The Safe Motherhood Initiative has fought for twenty years to raise attention for the tragedy of mothers dying in pregnancy and delivery. The impressive but insufficient progress in reducing maternal mortality has left more than one perplexity. The difficulties in reaching any political decision with clear facts and figures, as well as antagonisms and internal competition, have impeded progress. Still chasing its old demons, the Initiative today faces new challenges.

There is no single magic bullet and no vaccine to test, but solutions are known and available; access to family planning is key. Effective packages of MNCH interventions and their delivery have been identified; adequate care could avoid 75% of maternal deaths tomorrow. More attention has recently been given to the different social and economical determinants that affect maternal health. If well balanced, the recognized link between mothers, newborns and children does not put the “M” aside (Rosenfield et al., 1985), but underlines the catalyst role of maternal health care.

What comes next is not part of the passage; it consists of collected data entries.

Lemma resolves_node s t : is_var t = false -> (forall c, c ∈ children t -> exists c', resolves s c c') -> exists t', resolves s t t'.
Proof.
  intros Hv Hc. destruct (resolves_children s _ Hc) as [l' [f0 Hl']]. destruct (map_children_opt_some (substitute f0 s) t l' (Hl' f0 ltac:(lia))) as (t' & Ht' & Hch).
  exists t'. apply (eventually_succ (fun f => Forall2 (fun c c' => substitute f s c = Some c') (children t) l')); [|exists f0; exact Hl']. intros f Hf. rewrite substitute_step by exact Hv.
  destruct (map_children_opt_some (substitute f s) t l' Hf) as (t2 & Ht2 & Hch2). rewrite Ht2. f_equal. apply (same_node_unique t); [exact (proj1 (map_children_opt_spec _ _ _ Ht2))|exact (proj1 (map_children_opt_spec _ _ _ Ht'))|congruence].
Qed.

(** [substitute] terminates. *)
Lemma substitute_terminates s t : acyclic s -> exists t', resolves s t t'.
Proof.
  intros [rank Hrank]. enough (Hn : forall n t, (forall y, y ∈ vars t -> is_Some (s !! y) -> (rank y < n)%nat) -> exists t', resolves s t t').
  { apply (Hn (S (list_sum (rank <$> vars t)))). intros y Hy _. apply Nat.lt_succ_r, list_sum_elem. apply list_elem_of_fmap. now exists y. }
  clear t. induction n as [|n IHn]; intros t; induction t as [t IHt] using ty_children_ind; intros Ht; destruct (is_var t) eqn:Hv;
    try (apply (resolves_node s t Hv); intros c Hc; apply (IHt c Hc); intros y Hy; apply Ht; now apply (vars_child y c)); destruct_ty t; try discriminate.
  - assert (Hnone : s !! name = None) by (destruct (s !! name) eqn:Hs; [specialize (Ht name ltac:(now left) (ex_intro _ _ Hs)); lia|reflexivity]).
    exists (TTypeVar name). exists 1%nat. intros [|f] Hf; [lia|]. cbn. now rewrite Hnone.
  - destruct (s !! name) as [sub|] eqn:Hs.
    + destruct (IHn sub) as [t' Ht'].
      { intros y Hy Hsome. pose proof (Hrank _ _ _ Hs Hy Hsome). specialize (Ht name ltac:(now left) (ex_intro _ _ Hs)). lia. }
      exists t'. eapply eventually_succ; [|exact Ht']. intros f Hf. cbn. now rewrite Hs.
    + exists (TTypeVar name). exists 1%nat. intros [|f] Hf; [lia|]. cbn. now rewrite Hs.
Qed.

Lemma resolves_resolved s t t' : resolves s t t' -> resolved s t'.
Proof. intros [f Hf]. exact (substitute_resolved _ _ _ _ (Hf f ltac:(lia))). Qed.

Lemma resolved_resolves s t : resolved s t -> resolves s t t.
Proof. intros Hr. exists (ty_size t). intros f Hf. now apply substitute_id. Qed.

(** *** Sequences *)

Definition ends (m : nat -> MU UnifyResult) (u : Unifier) (r : UnifyResult) (u' : Unifier) : Prop := eventually (fun f => m f u = Some (r, u')).

Lemma ends_and_then m k u r u1 : ends m u UOk u1 -> forall u', ends k u1 r u' -> ends (fun f => and_then (m f) (k f)) u r u'.
Proof. intros Hm u' Hk. eapply eventually_mono; [|exact (eventually_and _ _ Hm Hk)]. intros f [H1 H2]. unfold and_then, mbind, M_bind. now rewrite H1. Qed.

Lemma ends_and_then_err m k u e u1 : ends m u (UErr e) u1 -> ends (fun f => and_then (m f) (k f)) u (UErr e) u1.
Proof. apply eventually_mono. intros f H1. unfold and_then, mbind, M_bind. now rewrite H1. Qed.

(** A loop ends if each of its rounds does, from all states that satisfy an invariant. *)
Lemma ends_try_for_each {A} (m : nat -> A -> MU UnifyResult) (Q : Unifier -> Prop) l : (forall x u, x ∈ l -> Q u -> exists r u', ends (fun f => m f x) u r u' /\ Q u') ->
  forall u, Q u -> exists r u', ends (fun f => try_for_each (m f) l) u r u' /\ Q u'.
Proof.
  induction l as [|x l IH]; intros Hx u HQ; [exists UOk, u; split; [now apply eventually_always|exact HQ]|]. destruct (Hx x u ltac:(now left) HQ) as ([|e] & u1 & Hr & HQ1).
  - destruct (IH (fun y u Hy => Hx y u ltac:(now right)) u1 HQ1) as (r & u' & Hrest & HQ'). exists r, u'. split; [|exact HQ']. now apply (ends_and_then (fun f => m f x) (fun f => try_for_each (m f) l) u r u1).
  - exists (UErr e), u1. split; [|exact HQ1]. now apply (ends_and_then_err (fun f => m f x) (fun f => try_for_each (m f) l)).
Qed.

(** *** The operations end *)

Definition ensure_node (f : nat) (t : Ty64) (b : string) : MU UnifyResult :=
  let elementary := bounds ← lift (elementary_type_bounds t); mret (if bool_decide (b ∈ bounds) then UOk else UErr (NotSatisfied t b)) in
  match t with
  | TTypeVar n => add_type_var_bound n b;; mret UOk
  | TArray _ _ | TTuple _ =>
    if bool_decide (b = "ToString"%string) then try_for_each (fun c => ensure_bound f c "ToString") (children t) else elementary
  | TNamedType n _ =>
    if bool_decide (b = "ToSelectedExprs"%string) && bool_decide (path_to_string n = "std::prelude::SelectedExprs"%string) then mret UOk
    else mret (UErr (NotSatisfied t b))
  | _ => elementary
  end.

Lemma ensure_step f ty b u : ensure_bound (S f) ty b u = match substitute f (substitutions u) ty with Some t => ensure_node f t b u | None => None end.
Proof. cbn [ensure_bound]. unfold gets, lift. unfold mbind at 1, M_bind at 1. unfold mbind at 1, M_bind at 1. now destruct (substitute f (substitutions u) ty). Qed.

Lemma elementary_some t b : is_var t = false -> (forall n args, t <> TNamedType n args) -> forall u, exists r u',
  (bounds ← lift (elementary_type_bounds t); mret (if bool_decide (b ∈ bounds) then UOk else UErr (NotSatisfied t b)) : MU UnifyResult) u = Some (r, u').
Proof.
  intros Hv Hn u. assert (Hl : exists l, elementary_type_bounds t = Some l).
  { destruct_ty t; try discriminate; try (now eexists); [|now destruct (Hn path (Some args))|now destruct (Hn path None)]. cbn. destruct base; now eexists. }
  destruct Hl as [l Hl]. exists (if bool_decide (b ∈ l) then UOk else UErr (NotSatisfied t b)), u. unfold lift, mbind, M_bind. now rewrite Hl.
Qed.

Lemma ends_ensure f0 ty b u r u' : ensure_bound f0 ty b u = Some (r, u') -> substitutions u' = substitutions u.
Proof. intros Hr. exact (proj1 (proj1 (ensure_bound_sound (fun _ _ => True) f0 _ _ _ _ _ Hr))). Qed.

Lemma ensure_bound_ends ty b u : acyclic (substitutions u) -> exists r u', ends (fun f => ensure_bound f ty b) u r u' /\ substitutions u' = substitutions u.
Proof.
  intros Hac. enough (Hn : forall n ty b u t, acyclic (substitutions u) -> resolves (substitutions u) ty t -> (ty_size t < n)%nat -> exists r u', ends (fun f => ensure_bound f ty b) u r u').
  { destruct (substitute_terminates _ ty Hac) as [t Ht]. destruct (Hn (S (ty_size t)) ty b u t Hac Ht ltac:(lia)) as (r & u' & Hr). exists r, u'. split; [exact Hr|].
    destruct Hr as [f0 Hf]. exact (ends_ensure f0 ty b u r u' (Hf f0 ltac:(lia))). }
  clear ty b u Hac. induction n as [|n IH]; intros ty b u t Hac Ht Hsize; [lia|].
  enough (Hnode : exists r u', ends (fun f => ensure_node f t b) u r u').
  { destruct Hnode as (r & u' & Hr). exists r, u'. eapply eventually_succ; [|exact (eventually_and _ _ Ht Hr)]. intros f [H1 H2]. now rewrite ensure_step, H1. }
  assert (Hall : exists r u', ends (fun f => try_for_each (fun c => ensure_bound f c "ToString") (children t)) u r u' /\ substitutions u' = substitutions u).
  { apply (ends_try_for_each (fun f c => ensure_bound f c "ToString") (fun u1 => substitutions u1 = substitutions u)); [|reflexivity]. intros c u1 Hc Hu1.
    pose proof (resolved_child _ c t (resolves_resolved _ _ _ Ht) Hc) as Hres. destruct (IH c "ToString"%string u1 c) as (r & u' & Hr).
    - now rewrite Hu1.
    - rewrite Hu1. now apply resolved_resolves.
    - pose proof (child_smaller c t Hc). lia.
    - exists r, u'. split; [exact Hr|]. destruct Hr as [f0 Hf]. rewrite <- Hu1. exact (ends_ensure f0 _ _ _ _ _ (Hf f0 ltac:(lia))). }
  assert (Hstop : forall m : MU UnifyResult, (exists r u', m u = Some (r, u')) -> exists r u', ends (fun _ => m) u r u') by (intros m (r & u' & Hr); exists r, u'; now apply eventually_always).
  unfold ensure_node. destruct_ty t; try (apply Hstop, elementary_some; [reflexivity|discriminate]).
  - destruct (bool_decide _); [destruct Hall as (r & u' & Hr & _); now exists r, u'|apply Hstop, elementary_some; [reflexivity|discriminate]].
  - destruct (bool_decide _); [destruct Hall as (r & u' & Hr & _); now exists r, u'|apply Hstop, elementary_some; [reflexivity|discriminate]].
  - apply Hstop. now do 2 eexists.
  - apply Hstop. destruct (_ && _); now do 2 eexists.
  - apply Hstop. destruct (_ && _); now do 2 eexists.
Qed.
Lemma snap_artifact_moved_to_fixed_path_witness :
  result (buildLinuxSnap "my-app") (Demo.scaffolded LinuxSnap) = Ret tt /\
  exists tmpPath ps,
    pubspec (Demo.scaffolded LinuxSnap) = Some ps /\
    In (TempDir "" (tempdir_prefix LinuxSnap "my-app"), Ok tmpPath)
       (events (buildLinuxSnap "my-app") (Demo.scaffolded LinuxSnap)) /\
    succeeded
      (Rename
         (filepath.Join [tmpPath;
                         removeDashesAndUnderscores "my-app" ++ "_" ++ Version ps
                         ++ "_" ++ GOARCH (Demo.scaffolded LinuxSnap) ++ ".snap"])
         (filepath.Join [outputDirectoryPath (Demo.scaffolded LinuxSnap) "linux-snap";
                         removeDashesAndUnderscores "my-app" ++ "_"
                         ++ GOARCH (Demo.scaffolded LinuxSnap) ++ ".snap"]))
      (events (buildLinuxSnap "my-app") (Demo.scaffolded LinuxSnap)).
Proof.
  assert (H : result (buildLinuxSnap "my-app") (Demo.scaffolded LinuxSnap) = Ret tt)
    by (vm_compute; reflexivity).
  split; [exact H|].
  exact (proj1 (snap_artifact_moved_to_fixed_path "my-app" _ H)).
Defined.

(** On the demonstration host the snap lands at the path without the
    version and the staging directory is gone. *)
Example snap_build_on_host :
  fs (final (buildLinuxSnap "my-app") (Demo.scaffolded LinuxSnap))
     (Demo.project ++ ["go"; "build"; "outputs"; "linux-snap"; "myapp_amd64.snap"])%list
  = Some (File 420 "SNAP") /\
  fs (final (buildLinuxSnap "my-app") (Demo.scaffolded LinuxSnap))
     ["tmp"; "hover-build-my-app-linux-snap071239"] = None /\
  fs (final (buildLinuxSnap "my-app") (Demo.scaffolded LinuxSnap))
     ["tmp"; "hover-build-my-app-linux-snap071239"; "myapp_1.2.3_amd64.snap"] = None.
Proof. vm_compute. auto. Qed.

Maternal mortality is on the way to overcoming complacency and advancing a true sense of urgency, hopefully to achieve significant results in the coming 5 years.

Fifteen years after ICPD, our turbulent world still offers not only hazards, but also many wonderful opportunities for maternal health stakeholders to grasp. A better knowledge of and impact on sexual and reproductive health and rights – the broad scope maternal health stakeholders could claim – is one. The implementation of the national MH strategies in the context of health system strengthening is another. It is time to remove obstacles from the path to improve maternal health and focus on results, allowing for more mothers and babies to stay alive.

Further research should focus on the development of innovative systematic approaches that assess the national needs and potentials with validated tools and also determine the best combination for optimizing sustainable results.